お母さんに頼まれて台所で麦茶をみんなのコップに注いでいるとき、声をかけられた。
低い男の人の声だ。
誰かがいたということに驚いて、ばっと後ろを振り返る。
最初に見えたのは、白いワイシャツ。
見上げると、見知らぬ男の人が柔らかい眼差しで私を見下ろしていた。
(背、高い)
心の中でそう呟く。
私は伏し目がちに小さな声で返した。
「――こんにちは」
男の人はくくっと喉で笑った。
そうすると、声がいっそう低くなるものだから、私はどきりとする。
「詩織ちゃん、ですね」
「はい。
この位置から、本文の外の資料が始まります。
(** One derived column:
    df_engineered[date_column + suffix] = f(df_engineered[date_column].dt) *)
Definition add_feature (df_engineered : pd.DataFrame) (date_column suffix : string)
    (f : pd.Series → pd.Series) : result pd.DataFrame :=
  sel ← pd.getitem df_engineered date_column;
  s ← dt sel;
  mret (pd.setitem df_engineered (date_column +:+ suffix) (f s)).

(** FeatureEngineer.create_date_features(df, date_column), lines 32-48. *)
Definition create_date_features (df : pd.DataFrame) (date_column : string)
    : result pd.DataFrame :=
  let df_engineered := pd.copy df in
  if decide (date_column ∈ pd.columns df) then
    sel ← pd.getitem df date_column;
    parsed ← pd.to_datetime sel;
    let df_engineered := pd.setitem df_engineered date_column parsed in
    df_engineered ← add_feature df_engineered date_column "_year" pd.dt_year;
    df_engineered ← add_feature df_engineered date_column "_month" pd.dt_month;
    df_engineered ← add_feature df_engineered date_column "_day" pd.dt_day;
    df_engineered ← add_feature df_engineered date_column "_dayofweek" pd.dt_dayofweek;
    df_engineered ← add_feature df_engineered date_column "_quarter" pd.dt_quarter;
    add_feature df_engineered date_column "_is_weekend" (isin_5_6 ∘ pd.dt_dayofweek)
  else mret df_engineered.

End date_features.
End feature_engineering.

(** ** etl_package/config/config.py *)

Module config.

(** The class attributes of Config, read from the environment when the
    module is imported. *)
Record Config := {
  DB_HOST : string;
  DB_PORT : string;
  DB_NAME : string;
  DB_USER : string;
  DB_PASSWORD : string
}.

(** The values of os.getenv's second arguments. *)
Definition defaults : Config :=
  {| DB_HOST := "localhost"; DB_PORT := "5432"; DB_NAME := "etl_database";
     DB_USER := "postgres"; DB_PASSWORD := "postgres" |}.

Definition database_url (self : Config) : string :=
  "postgresql://" +:+ DB_USER self +:+ ":" +:+ DB_PASSWORD self +:+ "@"
  +:+ DB_HOST self +:+ ":" +:+ DB_PORT self +:+ "/" +:+ DB_NAME self.
(** * GFF statistics: the line parser and the aggregator of [gff_stats.py]

    A shallow embedding of [parse_gff_line], [calculate_length] and
    [process_gff], with the properties of the parsing and aggregation
    pipeline.

    Conventions of the embedding.
    - A Python [str] is a [string]; a character is a code point below 256,
      so the two whitespace code points U+0085 and U+00A0 are present and
      the whitespace and digits beyond U+00FF are not.
    - A Python [int] is a [Z].
    - A Python [float] is a binary64 number, a [spec_float] with precision
      53 and maximal exponent 1024.
    - A [dict] used as a map is a [gmap]; the order of its keys is not
      modelled.
    - A raised exception is the [Raise] branch of [result].
    - The file handed to [process_gff] is the list of the lines that
      iterating over it yields; opening and decoding the file, and the
      errors these can raise, are not part of the embedding. *)

From Stdlib Require Import ZArith Lia Ascii String List.
From Stdlib Require Import Floats.SpecFloat.
From stdpp Require Import gmap strings list fin_maps.

Local Open Scope Z_scope.

(** ** Exceptions *)

Inductive exn : Type :=
  | ValueError
  | ZeroDivisionError
  | OverflowError.

Inductive result (A : Type) : Type :=
  | Ok (a : A)
  | Raise (e : exn).

Arguments Ok {A} a.
Arguments Raise {A} e.

Global Instance result_ret : MRet result := fun A a => Ok a.

Global Instance result_bind : MBind result := fun A B k r =>
  match r with
  | Ok a => k a
  | Raise e => Raise e
  end.

Global Instance result_fmap : FMap result := fun A B f r =>
  match r with
  | Ok a => Ok (f a)
  | Raise e => Raise e
  end.

(** [for x in l: s = f(s, x)] where the body may raise. *)
Fixpoint foldM {A S : Type} (f : S -> A -> result S) (s : S) (l : list A)
  : result S :=
  match l with
  | [] => Ok s
  | x :: l' => s' ← f s x; foldM f s' l'
  end.

(** ** Strings *)

Definition tab : ascii := "009"%char.
Definition newline : ascii := "010"%char.

Definition code (c : ascii) : Z := Z.of_N (N_of_ascii c).

(** [str.isspace] on one character: the code points that [str.strip]
    removes. *)
Definition isspace (c : ascii) : bool :=
  let n := code c in
  ((9 <=? n) && (n <=? 13)) || ((28 <=? n) && (n <=? 32))
  || (n =? 133) || (n =? 160).

Fixpoint lstrip (s : string) : string :=
  match s with
  | String c s' => if isspace c then lstrip s' else s
  | EmptyString => EmptyString
  end.

Fixpoint rstrip (s : string) : string :=
  match s with
  | String c s' =>
      match rstrip s' with
      | EmptyString => if isspace c then EmptyString else String c EmptyString
      | r => String c r
      end
  | EmptyString => EmptyString
  end.

(** [line.strip()] *)
Definition strip (s : string) : string := rstrip (lstrip s).

(** [line.startswith(c)] for a one-character prefix. *)
Definition startswith (c : ascii) (s : string) : bool :=
  match s with
  | String c' _ => bool_decide (c' = c)
  | EmptyString => false
  end.

(** [line.split(sep)] for a one-character separator: never empty, and an
    empty field between two separators is kept. *)
Fixpoint split (sep : ascii) (s : string) : list string :=
  match s with
  | EmptyString => [EmptyString]
  | String c s' =>
      if bool_decide (c = sep) then EmptyString :: split sep s'
      else match split sep s' with
           | f :: fs => String c f :: fs
           | [] => [String c EmptyString]
           end
  end.

(** [sep.join(fields)], used to write lines down. *)
Fixpoint join (sep : ascii) (fields : list string) : string :=
  match fields with
  | [] => EmptyString
  | [f] => f
  | f :: fs => f +:+ String sep (join sep fs)
  end.

Definition tsv (fields : list string) : string := join tab fields.
Definition tsv_line (fields : list string) : string :=
  tsv fields +:+ String newline EmptyString.

(** [c in s] *)
Fixpoint contains (c : ascii) (s : string) : bool :=
  match s with
  | String c' s' => bool_decide (c' = c) || contains c s'
  | EmptyString => false
  end.

(** ** [int(str)] *)

(** The whitespace that [int] skips around the number. *)
Definition int_isspace (c : ascii) : bool :=
  let n := code c in
  ((9 <=? n) && (n <=? 13)) || (n =? 32) || (n =? 133) || (n =? 160).

Definition digit_value (c : ascii) : option Z :=
  let n := code c in
  if (48 <=? n) && (n <=? 57) then Some (n - 48) else None.

(** The default of [sys.get_int_max_str_digits()]. *)
Definition int_max_str_digits : Z := 4300.

Fixpoint skip_int_space (s : string) : string :=
  match s with
  | String c s' => if int_isspace c then skip_int_space s' else s
  | EmptyString => EmptyString
  end.

(** Digits and single underscores between them. [prev] tells that the
    previous character was an underscore, [acc] is the value read so far and
    [nd] the number of digits read so far. The scan stops at the first
    character that is neither, and fails on a doubled or a trailing
    underscore. *)
Fixpoint scan_digits (s : string) (prev : bool) (acc nd : Z)
  : option (Z * Z * string) :=
  match s with
  | String c s' =>
      match digit_value c with
      | Some d => scan_digits s' false (10 * acc + d) (nd + 1)
      | None =>
          if bool_decide (c = "_"%char)
          then (if prev then None else scan_digits s' true acc nd)
          else (if prev then None else Some (acc, nd, s))
      end
  | EmptyString => if prev then None else Some (acc, nd, EmptyString)
  end.
(** A capture whose only record holds 15 bytes: a whole Ethernet
    header with EtherType 0x0800 and the first byte of an IPv4 header. *)
Definition short_ipv4_capture : ArrayBuffer :=
  pcap_global_header ++ pcap_record_header 15
    ++ bytes_of [ 2;0;0;0;0;2;  2;0;0;0;0;1;  0x08;0x00;  0x45 ].

(** A capture whose only record declares 0xFFFFFFFF captured bytes. *)
Definition corrupt_length_capture : ArrayBuffer :=
  pcap_global_header ++ pcap_record_header 0xFFFFFFFF ++ frame_headers.

(** The fixed fields of a deliver_sm body with empty addresses, the
    given data coding and a short message. *)
Definition deliver_sm_fields (data_coding : Z) (short_message : list Z)
  : list Z :=
  [ 0;  0; 0; 0;  0; 0; 0;  0;  0; 0; 0;  data_coding;  0;
    Z.of_nat (List.length short_message) ] ++ short_message.

Definition pdu_of (command_id : Z) (body : list Z) : ArrayBuffer :=
  let n := 16 + Z.of_nat (List.length body) in
  bytes_of ([ n / 16777216; n / 65536; n / 256; n;
              command_id / 16777216; command_id / 65536; command_id / 256;
              command_id;
              0;0;0;0;  0;0;0;1 ] ++ body).

(** deliver_sm, binary data coding, short message ["A"], and a
    message_payload TLV with the given value. *)
Definition deliver_sm_with_payload (value : list Z) : ArrayBuffer :=
  pdu_of 2 (deliver_sm_fields 2 [0x41]
              ++ [0x04; 0x24; 0; Z.of_nat (List.length value)] ++ value).

(** deliver_sm with a well-formed TLV (tag 0x0204, value 00 07)
    followed by ten bytes that open with a TLV header declaring 9999
    value bytes. *)
Definition deliver_sm_malformed_tlv : ArrayBuffer :=
  pdu_of 2 (deliver_sm_fields 4 [72; 105]
              ++ [0x02; 0x04; 0; 2; 0; 7]
              ++ [0x14; 0x01; 0x27; 0x0F; 1; 2; 3; 4; 5; 6]).

(** A deliver_sm PDU that is all header. *)
Definition deliver_sm_header_only : ArrayBuffer := pdu_of 2 [].

(** One record of a big-endian capture: its header and its bytes. *)
Definition record_of (frame : list byte) : list byte :=
  pcap_record_header (Z.of_nat (List.length frame)) ++ frame.

(** A 42-byte ARP frame (EtherType 0x0806). *)
Definition arp_frame : list byte :=
  bytes_of [ 0xff;0xff;0xff;0xff;0xff;0xff;  2;0;0;0;0;1;  0x08;0x06 ]
  ++ bytes_of [ 0;1; 8;0; 6; 4; 0;1;  2;0;0;0;0;1;  10;0;0;1;
                0;0;0;0;0;0;  10;0;0;2 ].

(** A capture of four records: an ARP frame, a TCP frame carrying two
    enquire_link PDUs, a 10-byte runt, and a TCP frame carrying a
    deliver_sm PDU. *)
Definition mixed_capture : ArrayBuffer :=
  pcap_global_header
    ++ record_of arp_frame
    ++ record_of (frame_headers ++ enquire_link_pdu ++ enquire_link_pdu)
    ++ record_of (bytes_of [1; 2; 3; 4; 5; 6; 7; 8; 9; 10])
    ++ record_of (frame_headers ++ deliver_sm_with_payload [0x42; 0x43]).

(** ** Vocabulary of the statements *)

(** The two heuristics of the scanner at [offset]: a known command id
    at [offset + 4], and at [offset] a length of at least 16 that fits
    in the payload. *)
Definition heuristics_match (tcpPayload : ArrayBuffer) (offset : Z) : bool :=
  match getUint32 tcpPayload (offset + 4) false,
        getUint32 tcpPayload offset false with
  | Ok commandId, Ok commandLength =>
      includes knownCommandIds commandId
        && (commandLength >=? 16)
        && (offset + commandLength <=? byteLength tcpPayload)
  | _, _ => false
  end.

(** A valid PDU: its length field is its own size, its command id is
    known, and it decodes to [parsed]. *)
Definition valid_pdu (pdu : ArrayBuffer) (parsed : ParsedSmppData) : Prop :=
  getUint32 pdu 0 false = Ok (byteLength pdu)
  /\ (exists id, getUint32 pdu 4 false = Ok id
                 /\ includes knownCommandIds id = true)
  /\ parseSmppPdu pdu = Ok parsed.

(** Bytes put before a PDU are garbage when the heuristics match at
    none of their offsets. *)
Definition garbage_before (garbage pdu : ArrayBuffer) : Prop :=
  forall i, 0 <= i < byteLength garbage ->
            heuristics_match (garbage ++ pdu) i = false.

(** The header fields as they stand in the first 16 bytes of a PDU,
    with the name the command-id table gives the id. *)
Definition header_fields_of (pdu : ArrayBuffer) (h : SmppHeader) : Prop :=
  getUint32 pdu 0 false = Ok (command_length h)
  /\ getUint32 pdu 4 false = Ok (command_id h)
  /\ getUint32 pdu 8 false = Ok (command_status h)
  /\ getUint32 pdu 12 false = Ok (sequence_no h)
  /\ command_name h
     = or_else (lookup COMMAND_ID_MAP (command_id h)) (str "Unknown Command").
(** X4 (missing labels): a NaN in the label column never joins a run; the
    row that covers its window covers that window alone. *)
Theorem find_label_segments_nan_alone df label_column values :
  column df label_column = Some values -> values <> [] ->
  exists rows,
    find_label_segments (PyDataFrame df) label_column = Ok rows /\
    forall row i,
      In row rows -> start row <= i < end_ row -> nth i values NaN = NaN ->
      i < length values ->
      start row = i /\ end_ row = S i /\ label row = NaN.
Proof.
  intros Hcol Hne.
  destruct (find_label_segments_run _ _ _ Hcol Hne) as (segs & Hrun & Hchain & _ & Hrows).
  exists (rows_of values segs). split; [exact Hrows|].
  intros row i Hin Hi Hnan Hlen. unfold rows_of in Hin. apply in_map_iff in Hin.
  destruct Hin as ([s e] & <- & Hin). cbn [start end_ label fst snd] in *.
  destruct (chain_In _ _ _ _ _ Hchain Hin) as (_ & Hse & Hle).
  assert (Hs : s = i).
  { destruct (Nat.eq_dec s i) as [|Hneq]; [assumption|].
    pose proof (find_subsegments_indices_adjacent _ _ _ _ i Hrun Hin ltac:(lia) Hlen) as H.
    rewrite Hnan, cell_eqb_nan_r in H. discriminate. }
  assert (He : e = S i).
  { destruct (Nat.eq_dec e (S i)) as [|Hneq]; [assumption|].
    pose proof (find_subsegments_indices_adjacent _ _ _ _ (S i) Hrun Hin
                  ltac:(lia) ltac:(lia)) as H.
    replace (S i - 1) with i in H by lia. rewrite Hnan in H. discriminate. }
  subst. auto.
Qed.

Lemma find_label_segments_nan_alone_witness :
  exists rows,
    find_label_segments (PyDataFrame [("pred", [NaN; NaN; Int 1])]) "pred" = Ok rows /\
    forall row i,
      In row rows -> start row <= i < end_ row -> nth i [NaN; NaN; Int 1] NaN = NaN ->
      i < 3 ->
      start row = i /\ end_ row = S i /\ label row = NaN.
Proof.
  apply (find_label_segments_nan_alone [("pred", [NaN; NaN; Int 1])] "pred"
           [NaN; NaN; Int 1]); [reflexivity|discriminate].
Defined.

Lemma slice_empty {A : Type} s e (l : list A) :
  Nat.ltb s e && Nat.ltb s (length l) = false -> slice s e l = [].
Proof.
  unfold slice. intros H. apply andb_false_iff in H.
  destruct H as [H|H]; apply Nat.ltb_ge in H.
  - replace (e - s) with 0 by lia. reflexivity.
  - rewrite skipn_all2 by lia. apply firstn_nil.
Qed.

(** X5 (labels of arbitrary ranges): [get_segment_label] returns the cell at
    the start of every range that selects at least one row and silently
    skips the ranges that select none (empty, reversed or beyond the last
    row), so it can return fewer labels than ranges. *)
Theorem get_segment_label_skips_empty df label_column values segments :
  column df label_column = Some values ->
  get_segment_label (PyDataFrame df) segments label_column
  = Ok (map (fun seg => nth (fst seg) values NaN)
            (filter (fun seg => Nat.ltb (fst seg) (snd seg)
                                && Nat.ltb (fst seg) (length values)) segments)).
Proof.
  intros Hcol. destruct (column_get_loc _ _ _ Hcol) as (j & Hj & Hnth).
  unfold get_segment_label. rewrite Hj. f_equal. unfold segment_labels.
  induction segments as [|[s e] segments IH]; [reflexivity|].
  cbn [flat_map filter fst snd]. rewrite IH. unfold iloc. rewrite Hnth.
  destruct (Nat.ltb s e && Nat.ltb s (length values)) eqn:Hsel.
  - apply andb_true_iff in Hsel. destruct Hsel as [Hse Hs].
    apply Nat.ltb_lt in Hse, Hs.
    destruct (slice_head NaN s e values Hse Hs) as [rest Hrest]. rewrite Hrest.
    reflexivity.
  - rewrite (slice_empty _ _ _ Hsel). reflexivity.
Qed.

Lemma get_segment_label_skips_empty_witness :
  get_segment_label (PyDataFrame scenario_A) [(2, 5); (5, 5); (7, 3); (9, 12)] "pred"
  = Ok (map (fun seg => nth (fst seg)
                          [Int 0; Int 0; Int 1; Int 1; Int 1; Int 0; Int 2; Int 2] NaN)
            (filter (fun seg => Nat.ltb (fst seg) (snd seg) && Nat.ltb (fst seg) 8)
                    [(2, 5); (5, 5); (7, 3); (9, 12)])).
Proof.
  apply (get_segment_label_skips_empty scenario_A "pred"
           [Int 0; Int 0; Int 1; Int 1; Int 1; Int 0; Int 2; Int 2]).
  reflexivity.
Defined.

End SegmentTable.

(** ** More on counts and durations *)

Section CountsAndDurations.



Lemma drop_background_length rows : length (drop_background rows) <= length rows.
Proof. unfold drop_background. apply filter_length_le. Qed.

(** X7 (total count): with [group=False] the count is the number of rows of
    the segment table whose label is not 0; the mapping has no influence on
    it, and it never exceeds the number of windows. *)
Theorem get_num_expressions_total_count results mapping values :
  column results "pred" = Some values -> values <> [] ->
  exists rows,
    find_label_segments (PyDataFrame results) "pred" = Ok rows /\
    get_num_expressions results mapping false
    = Ok [("expression_count", [Int (Z.of_nat (length (drop_background rows)))])] /\
    get_num_expressions results mapping false = get_num_expressions results None false /\
    length (drop_background rows) <= length values.
Proof.
  intros Hcol Hne.
  destruct (find_label_segments_row_count results "pred" values Hcol Hne)
    as (rows & Hrows & Hlen).
  exists rows. split; [exact Hrows|].
  assert (Hany : forall mp, get_num_expressions results mp false
            = Ok [("expression_count", [Int (Z.of_nat (length (drop_background rows)))])]).
  { intros mp. rewrite (get_num_expressions_total mp _ _ Hrows).
    unfold qualifying, map_labels. destruct mp; [now rewrite length_map|reflexivity]. }
  split; [apply Hany|]. split; [now rewrite !Hany|].
  pose proof (drop_background_length rows). lia.
Qed.

Lemma get_num_expressions_total_count_witness :
  exists rows,
    find_label_segments (PyDataFrame scenario_A) "pred" = Ok rows /\
    get_num_expressions scenario_A (Some mapping_AC) false
    = Ok [("expression_count", [Int (Z.of_nat (length (drop_background rows)))])] /\
    get_num_expressions scenario_A (Some mapping_AC) false
    = get_num_expressions scenario_A None false /\
    length (drop_background rows) <= 8.
Proof.
  apply (get_num_expressions_total_count scenario_A (Some mapping_AC)
           [Int 0; Int 0; Int 1; Int 1; Int 1; Int 0; Int 2; Int 2]);
    [reflexivity|discriminate].
Defined.

Lemma exclusive_groups (a b : Z) (l : cell) :
  a <> b -> cell_same l (Int a) = true -> cell_same l (Int b) = false.
Proof.
  intros Hab Ha. destruct (cell_same l (Int b)) eqn:Hb; [|reflexivity].
  assert (H : cell_same (Int a) (Int b) = true).
  { eapply cell_same_trans; [|exact Hb]. now rewrite cell_same_sym. }
  simpl in H. apply Qeq_bool_iff in H. unfold Qeq in H. simpl in H. lia.
Qed.

Lemma three_groups_le (segs : list Segment) :
  length (group_of segs (Int 1)) + length (group_of segs (Int 2))
  + length (group_of segs (Int 3)) <= length segs.
Proof.
  unfold group_of. cbn [is_nan].
  induction segs as [|s segs IH]; [reflexivity|]. cbn [filter length].
  destruct (cell_same (label s) (Int 1)) eqn:H1.
  - rewrite (exclusive_groups 1 2 _ ltac:(lia) H1), (exclusive_groups 1 3 _ ltac:(lia) H1).
    cbn [length]. lia.
  - destruct (cell_same (label s) (Int 2)) eqn:H2.
    + rewrite (exclusive_groups 2 3 _ ltac:(lia) H2). cbn [length]. lia.
    + destruct (cell_same (label s) (Int 3)); cbn [length]; lia.
Qed.

Lemma three_groups_eq (segs : list Segment) :
  (forall s, In s segs -> label s = Int 1 \/ label s = Int 2 \/ label s = Int 3) ->
  length (group_of segs (Int 1)) + length (group_of segs (Int 2))
  + length (group_of segs (Int 3)) = length segs.
Proof.
  unfold group_of. cbn [is_nan].
  induction segs as [|s segs IH]; intros Hall; [reflexivity|]. cbn [filter length].
  specialize (IH (fun s' Hs' => Hall s' (or_intror Hs'))).
  destruct (Hall s (or_introl eq_refl)) as [H | [H | H]]; rewrite H; cbn; lia.
Qed.

Lemma rows_of_label_In values segs a row :
  chain a segs (length values) -> In row (rows_of values segs) ->
  In (label row) values /\ 1 <= duration row /\
  duration row = end_ row - start row.
Proof.
  intros Hchain Hin. unfold rows_of in Hin. apply in_map_iff in Hin.
  destruct Hin as ([s e] & <- & Hin). cbn [label duration start end_ fst snd].
  destruct (chain_In _ _ _ _ _ Hchain Hin) as (_ & Hse & Hle).
  split; [apply nth_In; lia|lia].
Qed.

(** X8 (per-label counts without a mapping): the counts of the labels 1, 2
    and 3 never add up to more than the total count, and they add up to it
    when every label of the column is 0, 1, 2 or 3; expression segments with
    another label are counted in the total only. *)
Theorem get_num_expressions_counts_sum results values :
  column results "pred" = Some values -> values <> [] ->
  exists c1 c2 c3 n,
    get_num_expressions results None true
    = Ok [("label", [Int 1; Int 2; Int 3]);
          ("expression_count",
           [Int (Z.of_nat c1); Int (Z.of_nat c2); Int (Z.of_nat c3)])] /\
    get_num_expressions results None false
    = Ok [("expression_count", [Int (Z.of_nat n)])] /\
    c1 + c2 + c3 <= n /\
    ((forall c, In c values -> c = Int 0 \/ c = Int 1 \/ c = Int 2 \/ c = Int 3) ->
     c1 + c2 + c3 = n).
Proof.
  intros Hcol Hne.
  destruct (find_label_segments_run _ _ _ Hcol Hne) as (segs & _ & Hchain & _ & Hrows).
  exists (length (group_of (drop_background (rows_of values segs)) (Int 1))),
         (length (group_of (drop_background (rows_of values segs)) (Int 2))),
         (length (group_of (drop_background (rows_of values segs)) (Int 3))),
         (length (drop_background (rows_of values segs))).
  split; [exact (get_num_expressions_grouped None _ _ Hrows)|].
  split; [exact (get_num_expressions_total None _ _ Hrows)|].
  split; [apply three_groups_le|].
  intros Hlabels. apply three_groups_eq. intros s Hs.
  unfold drop_background in Hs. apply filter_In in Hs. destruct Hs as [Hs Hbg].
  destruct (rows_of_label_In _ _ _ _ Hchain Hs) as (Hin & _).
  destruct (Hlabels _ Hin) as [H0|H]; [|exact H].
  rewrite H0 in Hbg. discriminate.
Qed.

Lemma get_num_expressions_counts_sum_witness :
  exists c1 c2 c3 n,
    get_num_expressions [("pred", [Int 1; Int 0; Int 4; Int 2; Int 2])] None true
    = Ok [("label", [Int 1; Int 2; Int 3]);
          ("expression_count",
           [Int (Z.of_nat c1); Int (Z.of_nat c2); Int (Z.of_nat c3)])] /\
    get_num_expressions [("pred", [Int 1; Int 0; Int 4; Int 2; Int 2])] None false
    = Ok [("expression_count", [Int (Z.of_nat n)])] /\
    c1 + c2 + c3 <= n /\
    ((forall c, In c [Int 1; Int 0; Int 4; Int 2; Int 2] ->
                c = Int 0 \/ c = Int 1 \/ c = Int 2 \/ c = Int 3) ->
     c1 + c2 + c3 = n).
Proof.
  apply (get_num_expressions_counts_sum [("pred", [Int 1; Int 0; Int 4; Int 2; Int 2])]
           [Int 1; Int 0; Int 4; Int 2; Int 2]); [reflexivity|discriminate].
Defined.

Lemma find_label_segments_absent df label_column :
  column df label_column = None ->
  find_label_segments (PyDataFrame df) label_column = Raise ColumnNotFoundError.
Proof.
  intros Hcol. unfold find_label_segments.
  destruct (has_column df label_column) eqn:Hhas; [|reflexivity].
  apply has_column_spec in Hhas. congruence.
Qed.
(** * comment-server: the peewee query layer ([src/database/ddl.py]) and the
    JSON-RPC dispatcher ([src/handles.py]), embedded as executable
    definitions, followed by the properties established about them. *)

From Stdlib Require Import ZArith String Ascii Lia.
From stdpp Require Import base option list strings gmap sorting.

#[local] Set Warnings "-register-all".
Local Open Scope string_scope.
Local Open Scope Z_scope.

(** ** Python values, exceptions and results *)

(** The values that travel through the program: decoded JSON bodies, query
    parameters, rows returned by [dicts()] and response envelopes.  A [VDict]
    keeps its entries in insertion order, as a Python dict does; keys are
    strings and occur at most once. *)
Inductive value : Type :=
| VNone
| VBool (b : bool)
| VInt (z : Z)
| VFloat (binary64 : Z)
| VStr (s : string)
| VList (l : list value)
| VTuple (l : list value)
| VDict (d : list (string * value)).

Abbreviation dict := (list (string * value)).

(** The exception classes the two files can meet.  [JSONDecodeError] is a
    subclass of [ValueError]; [KeyError] and [IndexError] are [LookupError]s;
    every class here derives from [Exception]. *)
Inductive exn : Type :=
| TypeError
| ValueError
| JSONDecodeError
| KeyError
| IndexError
| ZeroDivisionError
| AttributeError
| OtherException (cls : string).

Inductive outcome (A : Type) : Type :=
| Return (a : A)
| Raise (e : exn).
Arguments Return {A} a.
Arguments Raise {A} e.

Definition outcome_bind {A B} (f : A → outcome B) (m : outcome A) : outcome B :=
  match m with
  | Return a => f a
  | Raise e => Raise e
  end.

#[global] Instance outcome_ret : MRet outcome := @Return.
#[global] Instance outcome_mbind : MBind outcome := @outcome_bind.
#[global] Instance outcome_fmap : FMap outcome :=
  λ A B f m, match m with Return a => Return (f a) | Raise e => Raise e end.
そうです」
名前を知られていた。
この人は誰なんだろう、初めて見る顔だ。
よくよく拝見すると、彫りが深く整った顔立ちをしている。
少し癖のついた前髪が額にかかり、陰りができている。
そのせいだろうか、少し怖い印象を受ける。
男の人の目が細まる。
「大きくなりましたねえ」
頭を、撫でられた。
大きくあたたかい手のひらが優しく髪に触れてくる。
気持ちよさと、遅れて恥ずかしさ。
「ちょ、と」
「前はこんなに小さかったのに」
片方の手で、りんごぐらいの大きさを表す。
(あり得ませんよ!)
言い返したいけれど、悲しいことに言葉というのは大事な時に限って意味を為さない。
なんだかもどかしい気分になる。
あ、そうそう、思い出したように男の人が喋る。
「お茶、こぼれてますよ」
「えっ」
慌てて前を見る。
ペットボトルの中身はほぼなくなり、こぽこぽ注ぎ続けたお茶はコップからたくさん溢れ出ていた。
シンクに流れている筋もある。
「うわ、わわわっ」
「あははは」
慌てふためく私を見ながら、おかしそうに腹を抱えて笑う男の人。
そして、そのままみんなのいる和室へと行ってしまった。
「な、なんなの。あの人――」
大きな背中を呆然と見つめながら、小さく溜め息を吐いた。